---------- Recorded information ----------

(* ===== verification/Ledger.v ===== *)
(** * Billing: the credit ledger, as a specification

    What the credit manager promises, without rows, decimals or user look-ups: a
    ledger of accounts (balance, reserved amount, lifetime spending, in
    micro-credits) and of live holds, with the six operations on it; and the
    [CreditRepositoryLaws] interface, what the manager needs from a credit
    repository.  [CreditManagerFacts.v] proves the manager against the interface,
    [CreditRepoFacts.v] discharges the interface for the SQL repository. *)

From Stdlib Require Import ZArith.
From stdpp Require Import base gmap strings list numbers.
From S2P Require Import Prelude Float64 Decimal BillingTypes BillingWorld Credits.
Local Open Scope Z_scope.

(** ** The ledger *)

Record acct := { a_balance : Z; a_reserved : Z; a_spent : Z }.

#[export] Instance acct_eq_dec : EqDecision acct.
Proof. solve_decision. Defined.

Definition acct_zero : acct := {| a_balance := 0; a_reserved := 0; a_spent := 0 |}.

(** A live hold: whose account, how much. *)
Record hold := { h_user : uuid; h_amount : Z }.

#[export] Instance hold_eq_dec : EqDecision hold.
Proof. solve_decision. Defined.

Record Ledger := { l_accts : gmap uuid acct; l_holds : gmap uuid hold }.

(** An account that was never opened counts as one with nothing in it. *)
Definition account (l : Ledger) (k : uuid) : acct := default acct_zero (l_accts l !! k).

Definition hold_of (k : uuid) (h : hold) : Z := if decide (h_user h = k) then h_amount h else 0.

(** What the live holds of [k] add up to. *)
Definition held (l : Ledger) (k : uuid) : Z := table_sum (fun _ => hold_of k) (l_holds l).

Definition available (l : Ledger) (k : uuid) : Z :=
  Z.max 0 (a_balance (account l k) - a_reserved (account l k)).

#[export] Instance Ledger_equiv : Equiv Ledger := fun l1 l2 =>
  (forall k, account l1 k = account l2 k) /\ l_holds l1 = l_holds l2.

#[export] Instance Ledger_equivalence : Equivalence (≡@{Ledger}).
Proof.
  split.
  - by intros l.
  - intros l1 l2 [H1 H2]. split; intros; symmetry; auto.
  - intros l1 l2 l3 [H1 H2] [H3 H4]. split; [|congruence]. intros k. by rewrite H1.
Qed.

#[export] Instance account_proper : Proper ((≡) ==> (=) ==> (=)) account.
Proof. by intros l1 l2 [H1 _] k _ <-. Qed.
#[export] Instance held_proper : Proper ((≡) ==> (=) ==> (=)) held.
Proof. intros l1 l2 [_ H2] k _ <-. unfold held. by rewrite H2. Qed.
#[export] Instance available_proper : Proper ((≡) ==> (=) ==> (=)) available.
Proof. intros l1 l2 HE k _ <-. unfold available. by rewrite HE. Qed.

(** ** The operations *)

Definition put_account (k : uuid) (a : acct) (l : Ledger) : Ledger :=
  {| l_accts := <[k := a]> (l_accts l); l_holds := l_holds l |}.

Definition spec_apply (k : uuid) (amount : Z) (l : Ledger) : Ledger :=
  let a := account l k in
  put_account k {| a_balance := a_balance a + amount; a_reserved := a_reserved a;
                   a_spent := a_spent a |} l.

Definition spec_reserve (k : uuid) (amount : Z) (id : uuid) (l : Ledger) : option Ledger :=
  if amount <=? available l k then
    let a := account l k in
    Some {| l_accts := <[k := {| a_balance := a_balance a; a_reserved := a_reserved a + amount;
                                 a_spent := a_spent a |}]> (l_accts l);
            l_holds := <[id := {| h_user := k; h_amount := amount |}]> (l_holds l) |}
  else None.

Definition spec_drop_hold (id : uuid) (l : Ledger) : Ledger :=
  {| l_accts := l_accts l; l_holds := delete id (l_holds l) |}.

Definition spec_release (id : uuid) (l : Ledger) : option Ledger :=
  h ← l_holds l !! id;
  let a := account l (h_user h) in
  Some (put_account (h_user h)
          {| a_balance := a_balance a; a_reserved := Z.max 0 (a_reserved a - h_amount h);
             a_spent := a_spent a |} (spec_drop_hold id l)).

Arguments spec_release : simpl never.

Definition spec_charge (k : uuid) (amount : Z) (l : Ledger) : option Ledger :=
  let a := account l k in
  if amount <=? a_balance a then
    Some (put_account k {| a_balance := a_balance a - amount; a_reserved := a_reserved a;
                           a_spent := a_spent a + amount |} l)
  else None.

(** Settling a hold: release it and charge the final amount. *)
Definition spec_settle (id : uuid) (amount : Z) (l : Ledger) : option Ledger :=
  h ← l_holds l !! id;
  l1 ← spec_release id l;
  spec_charge (h_user h) amount l1.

----------

**Task brief**
Only the lines of the data holding the string "live" are wanted; copy each of them.

**Answer to this task**
    micro-credits) and of live holds, with the six operations on it; and the
(** A live hold: whose account, how much. *)
(** What the live holds of [k] add up to. *)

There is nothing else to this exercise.